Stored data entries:
(* ===== verification/Errors.v ===== *)
(** Errors: [LendingError] (sdk/src/error.rs) and the [ProgramError] values the
    program returns, with the [result] type built on them. *)

From S2P Require Import Prelude.

(** Errors that may be returned by the TokenLending program. *)
Inductive LendingError : Type :=
  | InstructionUnpackError
  | AlreadyInitialized
  | NotRentExempt
  | InvalidMarketAuthority
  | InvalidMarketOwner
  | InvalidAccountOwner
  | InvalidTokenOwner
  | InvalidTokenAccount
  | InvalidTokenMint
  | InvalidTokenProgram
  | InvalidAmount
  | InvalidConfig
  | InvalidSigner
  | InvalidAccountInput
  | MathOverflow
  | TokenInitializeMintFailed
  | TokenInitializeAccountFailed
  | TokenTransferFailed
  | TokenMintToFailed
  | TokenBurnFailed
  | InsufficientLiquidity
  | ReserveCollateralDisabled
  | ReserveStale
  | WithdrawTooSmall
  | WithdrawTooLarge
  | BorrowTooSmall
  | BorrowTooLarge
  | RepayTooSmall
  | LiquidationTooSmall
  | ObligationHealthy
  | ObligationStale
  | ObligationReserveLimit
  | InvalidObligationOwner
  | ObligationDepositsEmpty
  | ObligationBorrowsEmpty
  | ObligationDepositsZero
  | ObligationBorrowsZero
  | InvalidObligationCollateral
  | InvalidObligationLiquidity
  | ObligationCollateralEmpty
  | ObligationLiquidityEmpty
  | NegativeInterestRate
  | InvalidOracleConfig
  | InvalidFlashLoanReceiverProgram
  | NotEnoughLiquidityAfterFlashLoan
  | NullOracleConfig
  | InsufficientProtocolFeesToRedeem
  | FlashBorrowCpi
  | NoFlashRepayFound
  | InvalidFlashRepay
  | FlashRepayCpi
  | MultipleFlashBorrows
  | FlashLoansDisabled
  | DeprecatedInstruction
  | OutflowRateLimitExceeded
  | NotWhitelistedLiquidator
  | IsolatedTierAssetViolation.

#[export] Instance LendingError_eq_dec : EqDecision LendingError.
Proof. solve_decision. Defined.

(** The discriminant [e as u32]. *)
Definition lending_error_code (e : LendingError) : Z :=
  match e with
  | InstructionUnpackError => 0
  | AlreadyInitialized => 1
  | NotRentExempt => 2
  | InvalidMarketAuthority => 3
  | InvalidMarketOwner => 4
  | InvalidAccountOwner => 5
  | InvalidTokenOwner => 6
  | InvalidTokenAccount => 7
  | InvalidTokenMint => 8
  | InvalidTokenProgram => 9
  | InvalidAmount => 10
  | InvalidConfig => 11
  | InvalidSigner => 12
  | InvalidAccountInput => 13
  | MathOverflow => 14
  | TokenInitializeMintFailed => 15
  | TokenInitializeAccountFailed => 16
  | TokenTransferFailed => 17
  | TokenMintToFailed => 18
  | TokenBurnFailed => 19
  | InsufficientLiquidity => 20
  | ReserveCollateralDisabled => 21
  | ReserveStale => 22
  | WithdrawTooSmall => 23
  | WithdrawTooLarge => 24
  | BorrowTooSmall => 25
  | BorrowTooLarge => 26
  | RepayTooSmall => 27
  | LiquidationTooSmall => 28
  | ObligationHealthy => 29
  | ObligationStale => 30
  | ObligationReserveLimit => 31
  | InvalidObligationOwner => 32
  | ObligationDepositsEmpty => 33
  | ObligationBorrowsEmpty => 34
  | ObligationDepositsZero => 35
  | ObligationBorrowsZero => 36
  | InvalidObligationCollateral => 37
  | InvalidObligationLiquidity => 38
  | ObligationCollateralEmpty => 39
  | ObligationLiquidityEmpty => 40
  | NegativeInterestRate => 41
  | InvalidOracleConfig => 42
  | InvalidFlashLoanReceiverProgram => 43
  | NotEnoughLiquidityAfterFlashLoan => 44
  | NullOracleConfig => 45
  | InsufficientProtocolFeesToRedeem => 46
  | FlashBorrowCpi => 47
  | NoFlashRepayFound => 48
  | InvalidFlashRepay => 49
  | FlashRepayCpi => 50
  | MultipleFlashBorrows => 51
  | FlashLoansDisabled => 52
  | DeprecatedInstruction => 53
  | OutflowRateLimitExceeded => 54
  | NotWhitelistedLiquidator => 55
  | IsolatedTierAssetViolation => 56
  end.

(** The variants of [solana_program::ProgramError] that the program builds or
    matches on. *)
Inductive ProgramError : Type :=
  | Custom (code : Z)
  | InvalidArgument
  | InvalidAccountData
  | NotEnoughAccountKeys
  | OtherProgramError (code : Z).

#[export] Instance ProgramError_eq_dec : EqDecision ProgramError.
Proof. solve_decision. Defined.

(** [impl From<LendingError> for ProgramError]. *)
Definition lending_error (e : LendingError) : ProgramError :=
  Custom (lending_error_code e).

Abbreviation result A := (outcome ProgramError A).

(** [Err(LendingError::...)]. *)
Definition fail {A : Type} (e : LendingError) : result A := Err (lending_error e).

Lemma lending_error_code_inj e1 e2 :
  lending_error_code e1 = lending_error_code e2 -> e1 = e2.
Proof. destruct e1, e2; simpl; intros; congruence. Qed.

Lemma lending_error_inj e1 e2 : lending_error e1 = lending_error e2 -> e1 = e2.
Proof. intros [= H]. by apply lending_error_code_inj. Qed.

(** [.ok_or(LendingError::MathOverflow)?] at the end of a checked operation. *)
Definition math {A : Type} (o : option A) : result A :=
  ok_or o (lending_error MathOverflow).

Lemma math_Ok_inv {A : Type} (o : option A) (a : A) : math o = Ok a -> o = Some a.
Proof. apply ok_or_Ok_inv. Qed.

Lemma math_not_panic {A : Type} (o : option A) : math o <> Panic.
Proof. apply ok_or_not_panic. Qed.

#[export] Hint Resolve math_not_panic : lending.

(** Reduce the monadic glue of a goal whose first step is known. *)
Ltac mred := cbn [obind math ok_or unwrap_option unwrap unwrap_or_else].
Tactic Notation "mred" "in" hyp(H) :=
  cbn [obind math ok_or unwrap_option unwrap unwrap_or_else] in H.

**PROBLEM**
In the records above, find the line with "NegativeInterestRate => 41"; write out exactly that line and each one after it, stopping after the line with "DeprecatedInstruction => 53".

**RESPONSE TO THE TASK**
  | NegativeInterestRate => 41
  | InvalidOracleConfig => 42
  | InvalidFlashLoanReceiverProgram => 43
  | NotEnoughLiquidityAfterFlashLoan => 44
  | NullOracleConfig => 45
  | InsufficientProtocolFeesToRedeem => 46
  | FlashBorrowCpi => 47
  | NoFlashRepayFound => 48
  | InvalidFlashRepay => 49
  | FlashRepayCpi => 50
  | MultipleFlashBorrows => 51
  | FlashLoansDisabled => 52
  | DeprecatedInstruction => 53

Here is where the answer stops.